The past two weeks I've been traveling which always reminds me of how little I really need to get by. It also reminds me of how fucking expensive it is to eat all of your meals out. I spent $15 on a gin and tonic in New York and I still want to weep a little bit when I think about it. Traveling is hard on the ol' wallet.
Hence, my personal challenge to take a few weeks off from spending. The parameters are pretty simple; the only places my money can go in the next 4 weeks are the non-negotiable items in my life.
where can I spend?
- groceries (BUT need to keep it to no more than $50/week)
- gas (and any other necessary automobile expenses)
- my bills (insurance/power/mortgage/internet/tv/etc.)
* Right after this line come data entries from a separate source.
(** [path.basename(p)]: the last non-empty segment, or the empty string
    when there is none (as for the path made of a single slash). *)
Definition basename (p : string) : string :=
  last (segments p) EmptyString.

Definition noSlash (s : string) : Prop :=
  existsb (Ascii.eqb slash) (list_ascii_of_string s) = false.

(** What [readdir] can return as a name: not empty, no slash, and neither
    of the two dot entries. *)
Definition validName (n : string) : bool :=
  nonEmpty n
  && negb (existsb (Ascii.eqb slash) (list_ascii_of_string n))
  && negb (String.eqb n ".")
  && negb (String.eqb n "..").

(** A path none of whose segments is a dot entry: [path.resolve] only
    returns such paths. *)
Definition clean (p : string) : bool :=
  isAbsolute p && forallb validName (segments p).

(** [dir] lies below [rootDir], at the end of the segments [rel]. *)
Definition below (rootDir dir : string) (rel : list string) : Prop :=
  clean dir = true /\ segments dir = (segments rootDir ++ rel)%list.

End Path.

(** ** Data model *)

Inductive EntryType := file | directory.

Definition EntryType_eqb (a b : EntryType) : bool :=
  match a, b with
  | file, file | directory, directory => true
  | _, _ => false
  end.

Module FileEntry.
Record t := mk {
  name : string;
  type : EntryType;
  size : option Z;
  modified : option string;
  path : string;
}.
End FileEntry.

Module DirectoryIndex.
Record t := mk {
  path : string;
  entries : list FileEntry.t;
  generated : string;
}.
End DirectoryIndex.

(** What the file system holds at a path, as [fs.readdirSync] with
    [withFileTypes] and [fs.statSync] report it.  A [Dirent] that is neither
    [isFile()] nor [isDirectory()] (a symbolic link, a socket, a FIFO, a
    device) is [Special]; [size] is the number [stat.size], in bytes, and
    [mtime] is in milliseconds since the epoch. *)
Inductive Node :=
| File (name : string) (size : Z) (mtime : Z)
| Directory (name : string) (items : list Node)
| Special (name : string).

Definition nodeName (n : Node) : string :=
  match n with
  | File name _ _ | Directory name _ | Special name => name
  end.

Definition isDirectory (n : Node) : bool :=
  match n with Directory _ _ => true | _ => false end.

Definition isFile (n : Node) : bool :=
  match n with File _ _ _ => true | _ => false end.

(** Neither [isFile()] nor [isDirectory()]. *)
Definition isOther (n : Node) : bool :=
  match n with Special _ => true | _ => false end.

(** Every name in the tree below a node is one [readdir] can return. *)
Fixpoint validItems (n : Node) : bool :=
  match n with
  | Directory _ items =>
      forallb (fun i => Path.validName (nodeName i) && validItems i) items
  | _ => true
  end.

(** ** The world the action runs in *)

(** What the program takes from its runtime and its libraries: glob
    matching, collation, dates, JSON serialisation, the working directory,
    the clock, and what the operating system does with a write onto a
    special file.  None of them is in the repository. *)
Record Runtime := {
  (** [minimatch(path, pattern, { dot: true })] *)
  minimatch : string -> string -> bool;
  (** [a.localeCompare(b)] *)
  localeCompare : string -> string -> Z;
  (** [date.toISOString()] of a time in milliseconds *)
  toISOString : Z -> string;
  (** [new Date(iso).toLocaleDateString('en-US', ...)] with numeric year,
      short month and numeric day *)
  toLocaleDateString : string -> string;
  (** [JSON.stringify(index, null, 2)] *)
  JSON_stringify : DirectoryIndex.t -> string;
  (** [path.resolve(p)], which depends on the working directory *)
  resolve : string -> string;
  (** the time the n-th [new Date()] of the run reads *)
  clock : nat -> Z;
  (** [fs.writeFileSync] on a path that holds neither a regular file nor a
      directory: [None] when the data is written, the message of the error
      when the call throws.  It depends on the kind of the file and, for a
      symbolic link, on what the link points to, which the tree does not
      record. *)
  writeSpecial : string -> option string;
}.

Record Stats := mkStats {
  generatedCount : nat;
  directoriesScanned : nat;
}.

(** Calls into [@actions/core], in the order they are made. *)
Inductive CoreCall :=
| info (message : string)
| debug (message : string)
| setOutput (name value : string)
| setFailed (message : string).

(** The state the run threads: the [stats] object every call of the walk
    shares, the files written so far (path and content, oldest first), the
    calls made into [core] and the number of clock reads.  [assembled] is a
    history variable: the [index] objects built so far, each with the
    directory it was built for. *)
Record World := mkWorld {
  stats : Stats;
  written : list (string * string);
  coreCalls : list CoreCall;
  clockReads : nat;
  assembled : list (string * DirectoryIndex.t);
}.

Definition initialWorld : World :=
  mkWorld (mkStats 0 0) [] [] 0 [].

(** How a call ends: it returns, or it throws an [Error] with a message. *)
Inductive Completion (A : Type) :=
| Return (a : A)
| Throw (message : string).
Arguments Return {A} a.
Arguments Throw {A} message.

Definition Eff (A : Type) : Type := World -> Completion A * World.

Definition ret {A} (a : A) : Eff A := fun w => (Return a, w).

Definition bind {A B} (c : Eff A) (k : A -> Eff B) : Eff B :=
  fun w =>
    match c w with
    | (Return a, w') => k a w'
    | (Throw m, w') => (Throw m, w')
    end.

Definition throw {A} (message : string) : Eff A := fun w => (Throw message, w).

(** [try { body } catch (error) { handler(error.message) }] *)
Definition tryCatch {A} (body : Eff A) (handler : string -> Eff A) : Eff A :=
  fun w =>
    match body w with
    | (Return a, w') => (Return a, w')
    | (Throw m, w') => handler m w'
    end.

Declare Scope eff_scope.
Delimit Scope eff_scope with eff.
Notation "x <- c1 ;; c2" := (bind c1 (fun x => c2))
  (at level 61, c1 at next level, right associativity) : eff_scope.
Notation "c1 ;; c2" := (bind c1 (fun _ => c2))
  (at level 61, right associativity) : eff_scope.
Local Open Scope eff_scope.

Definition modify (f : World -> World) : Eff unit := fun w => (Return tt, f w).

Definition getStats : Eff Stats := fun w => (Return (stats w), w).

Definition setStats (s : Stats) : Eff unit :=
  modify (fun w => mkWorld s (written w) (coreCalls w) (clockReads w) (assembled w)).

(** [stats.directoriesScanned++] *)
Definition incrementDirectoriesScanned : Eff unit :=
  modify (fun w =>
    mkWorld (mkStats (generatedCount (stats w)) (S (directoriesScanned (stats w))))
            (written w) (coreCalls w) (clockReads w) (assembled w)).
The only other exception I'm going to make is for plans that have already been booked. I've got one brunch with an out of town friend later this month and an evening of My Favorite Murder live (in the same weekend!!) that I've already committed to and definitely won't be backing out of. I don't want this to feel like a punishment and I've never taken kindly to people telling me what I can/cannot do (including me...) so some leniency is necessary.
I'm traveling tomorrow so the official start date will have to be Tuesday, January 9th. In the meantime, I'll keep channeling these worries into action rather than letting them overtake me.